By downloading this code you agree to the
Source Code Use License (PDF). |
{ version = 1.05; (* of hc.p 2017 Jul 12}
(* begin module describe.hc *)
(*
name
hc: H-curve and H uncertainty
synopsis
hc(inst: in, book: in, hcp: inout, colors: in,
namebook: in, namelist: in, avalues: in,
list: out, clist: out, xygraph: out, output: out)
files
inst: delila instructions of the form 'get from 56 -5 to 56 +10;'
If this file is empty, then the sequences will be
aligned either by their 5' ends or by their zero base,
depending on the 4th parameter in hcp.
book: the book generated by delila using inst
hcp: parameters to control the program. If empty, the range of the
instructions are used. Otherwise,
0. The version of hc that this parameter file is designed for.
If the program finds an old version, it will *upgrade* the
hcp file.
1. The first line contains one line with two integers defining the
range of basesto display. This allows one to have a wide alignment,
but look only at a portion.
2. If the first character of the second line is: 'p' the piece name
and coordinates are given in the list. If it is ' ' then neither
is given. If one has only one piece that one is working with,
one may not want the piece name but will want the coordinate
In this case use 'c'.
If the second character is 'l', then the
long name of the piece is given in the list preceeding the piece
name. Note that this long name can be written into the book from
the instructions by the Delila "name" instruction. (See <NAME> in
the libdef.) Blank names (ie, 'name "";') are accepted.
If the third character is not '-', then the sequences are
numbered. If it is '-' they are not.
3. If the first character of the third line is 'n' then paging is not
done to the list.
4. If the first character of the fourth line is
'f' (for 'first') then the sequences are always aligned by their
first base.
'i' then the sequences are aligned by the delila instructions. If
the inst file is empty, alignment is forced to the 'b' mode.
'b' (for 'internal') then the alignment is on the internal zero of
the book's sequence. This option is to be used when "default
coordinate zero" is used in the Delila instructions.
The following table should clarify the cases and their uses:
state |instructions empty | instructions exist
------|-------------------|-------------------------------------------
| | instruction alignment | book alignment
| | (def coo nor) | (def coo zer)
|-------------------|------------------------|------------------
'f' | first base | first base | first base
| (first base) | (first base) | (first base)
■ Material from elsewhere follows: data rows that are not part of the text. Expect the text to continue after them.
(* ===== verification/MmRemap.v ===== *)
(** * mremap

    Resizing a range keeps its contents, in place or moved. *)

From stdpp Require Import base numbers list gmap option.
From S2P Require Import Prelude PageSlice PortNames Proc Mm MmSys MmSpec MmSim MmInv MmView MmThm MmCow MmCopy MmProps.

#[local] Coercion Z.of_nat : nat >-> Z.

Lemma round_up_wrap x : 2 ^ 64 - PAGE_SIZE < x < 2 ^ 64 → page_round_up x = 0.
Proof.
  intros Hx. unfold page_round_up. assert (u64 (x + (PAGE_SIZE - 1)) = x + (PAGE_SIZE - 1) - 2 ^ 64) as ->.
  { unfold uw. symmetry. apply (Z.mod_unique_pos _ _ 1); unfold PAGE_SIZE in *; lia. }
  fold (page_round_down (x + (PAGE_SIZE - 1) - 2 ^ 64)). rewrite page_round_down_eq by (unfold PAGE_SIZE in *; lia).
  rewrite Z.mod_small by (unfold PAGE_SIZE in *; lia). lia.
Qed.

(** A size that does not wrap to 0 when it is rounded up. *)
Lemma round_up_pos x : 0 < x < 2 ^ 64 → page_round_up x ≠ 0 → x ≤ page_round_up x < x + PAGE_SIZE.
Proof.
  intros Hx Hne. apply round_up_exact. destruct (decide (x ≤ 2 ^ 64 - PAGE_SIZE)); [lia|]. destruct Hne. apply round_up_wrap. lia.
Qed.

Lemma i64_nonneg x : is_u64 x → 0 ≤ i64 x → i64 x = x.
Proof.
  intros Hx Hi. unfold is_u64 in Hx. destruct (decide (x < 2 ^ 63)); [apply iw_small; lia|].
  assert (i64 x = x - 2 ^ 64) as E; [|lia]. unfold iw. change (2 ^ (64 - 1)) with (2 ^ 63).
  rewrite (Z.mod_eq _ (2 ^ 64)) by lia. assert ((x + 2 ^ 63) `div` 2 ^ 64 = 1) as ->; [|lia].
  symmetry. apply (Z.div_unique_pos _ _ 1 (x + 2 ^ 63 - 2 ^ 64)); lia.
Qed.

Lemma VPN_div va : VPN va = va `div` PAGE_SIZE.
Proof. unfold VPN. by rewrite Z.shiftr_div_pow2 by lia. Qed.

(** The page of the [i]-th byte of an aligned range of [n] pages. *)
Lemma VPN_in va i n : va `mod` PAGE_SIZE = 0 → 0 ≤ i < n * PAGE_SIZE → VPN va ≤ VPN (va + i) < VPN va + n.
Proof.
  intros Ha Hi. rewrite !VPN_div. pose proof (Z.div_mod va PAGE_SIZE). unfold PAGE_SIZE in *. rewrite Ha in *.
  split; [apply Z.div_le_mono; lia|]. apply Z.div_lt_upper_bound; lia.
Qed.

(** A page that stays mapped keeps its bytes when frames keep theirs. *)
Lemma user_byte_kept v v' vs va : mm_inv v' → v_pte v' !! (vs, VPN va) = v_pte v !! (vs, VPN va) →
  (∀ p n b, frame_at v vs va = Some p → v_frames v' !! p = Some (n, b) → bytes_of (v_frames v) p = Some b) →
  user_byte v' vs va = user_byte v vs va.
Proof.
  intros Hi Hp Hf. unfold user_byte, frame_at in *. rewrite Hp. destruct (v_pte v !! (vs, VPN va)) as [[p pt]|]; [|done]. cbn in *.
  destruct (mapped_frame _ _ _ _ Hi Hp) as (n & b & Hn). unfold bytes_of at 1. rewrite Hn. cbn. by rewrite (Hf _ _ _ eq_refl Hn).
Qed.

Lemma drop_ref_bytes f p q n b : drop_ref f p !! q = Some (n, b) → bytes_of f q = Some b.
Proof.
  unfold drop_ref, bytes_of. destruct (f !! p) as [[[|[|m]] c]|] eqn:E; intros H.
  1,2: apply lookup_delete_Some in H as [_ ->]; done.
  - apply lookup_insert_Some in H as [[<- [= <- <-]]|[_ ->]]; [by rewrite E|done].
  - by rewrite H.
Qed.

Lemma unmap_pages_bytes v vs vpn k q n b : v_frames (unmap_pages v vs vpn k) !! q = Some (n, b) → bytes_of (v_frames v) q = Some b.
Proof.
  revert v vpn. induction k as [|k IH]; intros v vpn; cbn [unmap_pages]; [unfold bytes_of; by intros ->|].
  intros H. apply IH in H. unfold unmap_page in H. destruct (v_pte v !! (vs, vpn)) as [[p pt]|]; [|done]. cbn in H.
  unfold bytes_of in H. destruct (drop_ref (v_frames v) p !! q) as [[m c]|] eqn:E; [|done]. injection H as <-. by eapply drop_ref_bytes.
Qed.

Lemma unmap_keeps_byte v vs vpn (k : nat) va : mm_inv v → ¬ (vpn ≤ VPN va < vpn + k) →
  user_byte (unmap_pages v vs vpn k) vs va = user_byte v vs va.
Proof.
  intros Hi Hout. destruct (unmap_pages_good v vs vpn k Hi) as (Hi' & _). apply user_byte_kept; [done| |].
  - rewrite unmap_pages_pte, decide_False; [done|]. intros [_ ?]. done.
  - intros p n b _. apply unmap_pages_bytes.
Qed.

Section remap.
Context {W : Type} `{CL : CoreMMLaws W}.
Implicit Types (w : W) (m : proc_mem) (vs : Z) (fl : pflags).

Lemma mapped_keeps_byte w w' vs va n fl a : mm_inv (mv w) → mapped_new w w' vs va n fl → ¬ (VPN va ≤ VPN a < VPN va + n) →
  user_byte (mv w') vs a = user_byte (mv w) vs a.
Proof.
  intros Hi (_ & _ & Hn & _ & _ & frs & Hlen & [_ Hfr] & ->) Hout. unfold user_byte, frame_at.
  rewrite install_run_pte, decide_False by lia. destruct (v_pte (mv w) !! (vs, VPN a)) as [[p pt]|] eqn:Hp; [|done]. cbn.
  destruct (mapped_frame _ _ _ _ Hi Hp) as (k & b & Hf). unfold bytes_of. rewrite install_run_old; [done|].
  intros (fr & -> & Hin)%list_elem_of_fmap. destruct (Hfr _ Hin) as [? _]. congruence.
Qed.

Lemma pages_mapped_spec w vs va (n : nat) : 0 ≤ va → va `mod` PAGE_SIZE = 0 → va + n * PAGE_SIZE < 2 ^ 64 → pages_mapped w vs va n = true →
  ∀ i, 0 ≤ i < n → is_Some (v_leaf (mv w) !! (vs, VPN va + i)).
Proof.
  revert va. induction n as [|n IH]; intros va H0 Ha Hend; cbn [pages_mapped]; [intros _ i Hi; lia|].
  destruct (linux_mm_query_vaddr w vs va) as [e [pva fl]] eqn:Eq. destruct (decide (e = REND_SUCCESS)) as [->|]; [|by destruct e].
  apply query_vaddr_spec in Eq as [_ (o & Ho)]; [|unfold PAGE_SIZE in *; lia|done]. rewrite page_round_down_eq, Ha, Z.sub_0_r in Ho by (unfold PAGE_SIZE in *; lia).
  intros H i Hi. destruct (decide (i = 0)) as [->|]; [rewrite Z.add_0_r; eauto|].
  rewrite uw_small in H by (unfold PAGE_SIZE in *; lia). replace (va + PAGE_SIZE) with (va + 1 * PAGE_SIZE) in H by lia.
  specialize (IH (va + 1 * PAGE_SIZE)). rewrite VPN_add in IH. replace (VPN va + i) with (VPN va + 1 + (i - 1)) by lia.
  apply IH; [unfold PAGE_SIZE in *; lia|by apply aligned_add|unfold PAGE_SIZE in *; lia|done|lia].
Qed.

Lemma copy_user_range_spec w vs dst src len w' e : 0 ≤ dst → 0 ≤ src → 0 ≤ len → dst + len ≤ 2 ^ 64 → src + len ≤ 2 ^ 64 →
  mm_inv (mv w) → linux_mm_copy_user_range w vs dst src len = (w', e) →
  uspaces w' = uspaces w ∧ good_step (mv w) (mv w') ∧ only_bytes (mv w) (mv w') vs dst 0 len
  ∧ (copy_apart (mv w) vs dst src len → e = REND_SUCCESS →
     ∀ i, 0 ≤ i < len → user_byte (mv w') vs (dst + i) = user_byte (mv w) vs (src + i)).
Proof.
  intros Hd Hs Hl Hde Hse Hi. unfold linux_mm_copy_user_range. destruct (Z.eqb_spec len 0) as [->|].
  { intros [= <- <-]. split_and!; [done|apply good_refl|by split|]. intros; lia. }
  destruct (negb (vs_is_user w vs)).
  { intros [= <- <-]. split_and!; [done|apply good_refl|by split|done]. }
  intros E. apply copy_chunks_spec in E as (? & ? & ? & Hcp); [|lia..|done]. split_and!; [done..|]. intros Ha He i Hi'. by apply Hcp.
Qed.

(** The frames of a new range are its own. *)
Lemma mapped_apart w w' vs dst src n fl len : mm_inv (mv w) → mapped_new w w' vs dst n fl → len ≤ n * PAGE_SIZE →
  (∀ i, 0 ≤ i < len → ¬ (VPN dst ≤ VPN (src + i) < VPN dst + n)) → copy_apart (mv w') vs dst src len.
Proof.
  intros Hi Hmap Hlen Hout. pose proof Hmap as (_ & Ha & Hn & _ & _ & frs & Hl & [Hnd Hfr] & Hm).
  assert (∀ j, 0 ≤ j < len → ∃ fr, frs !! Z.to_nat (VPN (dst + j) - VPN dst) = Some fr ∧ frame_at (mv w') vs (dst + j) = Some fr.1) as Hdst.
  { intros j Hj. destruct (VPN_in dst j n) as [Hlo Hhi]; [done|lia|]. destruct (lookup_lt_is_Some_2 frs (Z.to_nat (VPN (dst + j) - VPN dst))) as [fr Hx]; [lia|].
    exists fr. split; [done|]. unfold frame_at. rewrite Hm, install_run_pte, decide_True by lia. by rewrite Hx. }
  split.
  - intros i j p Hii Hj Hp. destruct (Hdst j Hj) as (fr & Hx & ->). intros [= <-].
    unfold frame_at in Hp. rewrite Hm, install_run_pte, decide_False in Hp by (intros [_ ?]; apply (Hout i); [done|lia]).
    destruct (v_pte (mv w) !! (vs, VPN (src + i))) as [[q pt]|] eqn:E; [|done]. injection Hp as ->.
    destruct (mapped_frame _ _ _ _ Hi E) as (? & ? & Hf). destruct (Hfr fr) as [? _]; [by eapply list_elem_of_lookup_2|]. congruence.
  - intros i j p Hii Hj. destruct (Hdst i Hii) as (fr & Hx & ->). destruct (Hdst j Hj) as (fr' & Hy & ->). intros [= <-] [= E].
    destruct (VPN_in dst i n) as [? ?]; [done|lia|]. destruct (VPN_in dst j n) as [? ?]; [done|lia|].
    assert (Z.to_nat (VPN (dst + i) - VPN dst) = Z.to_nat (VPN (dst + j) - VPN dst)); [|lia].
    eapply (NoDup_lookup _ _ _ fr.1 Hnd); rewrite list_lookup_fmap; [by rewrite Hx|rewrite Hy; cbn; by rewrite E].
Qed.

(** What the guards of [sys_mremap] establish. *)
Record remap_pre w vs old osz osa : Prop := {
  rp_old : is_u64 old;
  rp_aligned : old `mod` PAGE_SIZE = 0;
  rp_size : 0 < osz ≤ osa;
  rp_pages : osa `mod` PAGE_SIZE = 0;
  rp_end : old + osa < 2 ^ 64;
  rp_mapped i : 0 ≤ i < osa `div` PAGE_SIZE → is_Some (v_leaf (mv w) !! (vs, VPN old + i));
}.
|-------------------|------------------------|------------------
'i' | book | inst | inst (DO NOT USE)
| (0) | (aligning base) | (aligning base)
|-------------------|------------------------|------------------
'b' | book | book (DO NOT USE) | book
| (0) | (0) | (0)
The first line of each entry defines how the alignment will be
assigned. Thus 'f' forces the first base to be used at all times and
'b' forces the book to be used. In two case this does not make sense.
First, if the instructions were generated with the "default coordinate
zero", then the Delila instructions do not correspond to the base
coordinates in the book (by definition) and so the alignment should not
use the instruction file. In the second case, the instructions use
"default coordinate normal" so the zero base in the book does not
correspond to the zero base in the instructions. The basic problem
here is that there is no way for the program to know which situation
occurs, without spending time reading the Delila instructions. So the
user must specify. (This may be automated in the future.)
The second line of each entry is the coordinate number which appears on
the left column of the aligned listing.
5. Column number to read from avalues file (integer),
followed by the field width and number of decimal places to write
the values to the list and clist.
6. edgecontrol edgeleft, edgeright, edgelow, edgehigh:
edgecontrol is a single character that controls how the bounding
box of the figure is handled. If it is 'p' then the bounding
box will be the page parameters defined in constants inside the
program (llx, lly, urx, ury). Otherwise, there are four real
numbers that define the edges around the clist in cm. To allow
a clist to be imbedded into another figure, its size must be
defined in PostScript (with %%BoundingBox). By setting these
four numbers, the edges are defined.
7. map control: A series of values:
* mapcontrol: If the first character on the line is a 'C', then the
color map file will be written. If it is 'R' then the page will
be set up so that the upper left corner is moved to the lower left
corner and the image is rotated 90 degrees counter clockwise.
This has the effect of making the image in "landscape" mode.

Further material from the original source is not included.